Why is this procedure new? It’s new because - it’s new and old. I mean I’ll tell you, it’s built upon decades of research in the knee literature where fresh osteochondral grafting, which is what this procedure is about, taking a fresh osteochondral graft, and transplanting it into the shoulder, has been done in the knee since the 1970s. And there’s a lot of data on that and a lot of research that has gone into that. What we’re really doing is trying to take the patient who is younger, you know, typically below 50 years of age - oftentimes in 20s and 30s - that has significant osteoarthritis or a chondral loss, whether focal or global, and we’re trying to transplant the cartilage that they’ve lost in the shoulder joint. And that concept is - is somewhat new in the sense that arthroscopically, we’ve - I’ve developed a technique to do it arthroscopically and, on top of that, as a bipolar graft - both of the socket and the humerus. So in this case, it’s - it’s novel in that technique. Other guys have done this procedure, such as JP Warner and Brian Cole, as a unipolar graft, meaning only the humeral head, as an open procedure, and I’m just building on their work.

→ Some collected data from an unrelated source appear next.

(** * GoToSocial: activity-processing engine, caches and cursor paging

    A shallow embedding of the parts of the server that the specification
    makes claims about:

    - [Paging]: internal/paging (Boundary, Page, PageAsc, PageDesc, Next, Prev);
    - [Mutes]: the cached mute decision and Filter.StatusMuted;
    - [Cache]: the TTL cache, AccountCache and NotificationCache, over an
      explicit heap so that pointer sharing is visible;
    - [Workers]: the typed worker pool of internal/concurrency;
    - [FediAPI]: the federation dispatcher and its Create handlers, as
      programs of a small trace-and-error monad over the collaborators. *)

From Stdlib Require Import ZArith Lia.
From stdpp Require Import base option list sorting strings pretty gmap fin_maps.

Local Open Scope Z_scope.

(* ===================================================================== *)
(** ** internal/paging *)
(* ===================================================================== *)

Module Paging.

(** Order is a Go [int]; the iota block gives OrderAscending = 1 and
    OrderDescending = 2, and 0 means that no order was asked for. *)
Definition Order := Z.
Definition OrderAscending : Order := 1.
Definition OrderDescending : Order := 2.

Definition Ascending (i : Order) : bool := bool_decide (i = OrderAscending).
Definition Descending (i : Order) : bool := bool_decide (i = OrderDescending).
Definition None_ (i : Order) : bool := bool_decide (i = 0).

(** The two paging directions: an input sorted ascending is paged with
    PageAsc, one sorted descending with PageDesc. *)
Inductive Direction := Asc | Desc.

Section Generic.
(** The key type [T comparable] with its zero value [var z T]. *)
Context {T : Type} `{EqDecision T} (zeroT : T).

(** [zero(t)] of the paging package: comparison with the zero value. *)
Definition zero (t : T) : bool := bool_decide (t = zeroT).

Record Boundary := mkBoundary {
  Name : string;
  Value : T;
  BOrder : Order
}.

(** The zero [Boundary[T]{}]. *)
Definition noBoundary : Boundary := mkBoundary "" zeroT 0.

(** Boundary.New *)
Definition BoundaryNew (b : Boundary) (value : T) : Boundary :=
  mkBoundary (Name b) value (BOrder b).

(** The [for i := range in] scan of Boundary.Find, started at index [i]. *)
Fixpoint scan (v : T) (i : Z) (l : list T) : Z :=
  match l with
  | [] => -1
  | x :: rest => if decide (x = v) then i else scan v (i + 1) rest
  end.

(** Boundary.Find *)
Definition Find (b : Boundary) (l : list T) : Z :=
  if zero (Value b) then -1 else scan (Value b) 0 l.

Record Page := mkPage {
  Min : Boundary;
  Max : Boundary;
  Limit : Z
}.

(** Page.order *)
Definition order (p : Page) : Order :=
  if negb (bool_decide (BOrder (Min p) = 0)) then BOrder (Min p)
  else if negb (bool_decide (BOrder (Max p) = 0)) then BOrder (Max p)
  else 0.

(** The slice expressions [in[i:]] and [in[:j]] for in-range indices. *)
Definition sliceFrom (i : Z) (l : list T) : list T := drop (Z.to_nat i) l.
Definition sliceTo (j : Z) (l : list T) : list T := take (Z.to_nat j) l.

(** The in-place swap loop [for i < j { in[i], in[j] = in[j], in[i]; i++; j-- }].
    Each turn moves [i] and [j] one step closer, so [length l] turns are
    always enough; the first argument counts them down. *)
Fixpoint swapLoop (turns : nat) (i j : Z) (l : list T) : list T :=
  match turns with
  | O => l
  | S turns' =>
      if bool_decide (i < j) then
        match l !! Z.to_nat i, l !! Z.to_nat j with
        | Some a, Some b =>
            swapLoop turns' (i + 1) (j - 1)
              (<[Z.to_nat j := a]> (<[Z.to_nat i := b]> l))
        | _, _ => l
        end
      else l
  end.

Well the benefit of a surgery like this is, in theory, to have an outpatient rotator cuff sparing procedure that eliminates the need, we hope, at least for a time, for metal and plastic prostheses, such as a total shoulder replacement or partial shoulder replacement, and transplant with biological living tissue, such as cartilage, which is what usually the issue is in that patient’s shoulder - they’ve lost cartilage.
I can tell you I’ve been doing this for almost two years now. And there are a couple of hurdles, and it’s a learning curve - somebody’s got to do it in order for us to develop the - the, you know, the solution, so to speak. But you know, one of the hurdles that I’ve learned the hard way is - that is - the question - answering the question of what size graft is enough graft to cover the ball and socket joint adequately to address the symptomatology. And what I found in the early work so far is is that while the grafts really don’t fail - I’ve not had a problem with graft failure when we follow up with MRI scan. What I have seen in some patients is, the larger bone patients, the 30 millimeter grafts that we were initially doing and still do, are just simply just not enough graft. I’ve had the opportunity to scope the shoulder after that and have seen that there’s, you know, just not enough coverage. And so the question is what is the right size? And that’s something that’s going to be worked out over the next decade, I’m sure. But, you know, we’ve moved into this direction, and I think this is a very important move for the field.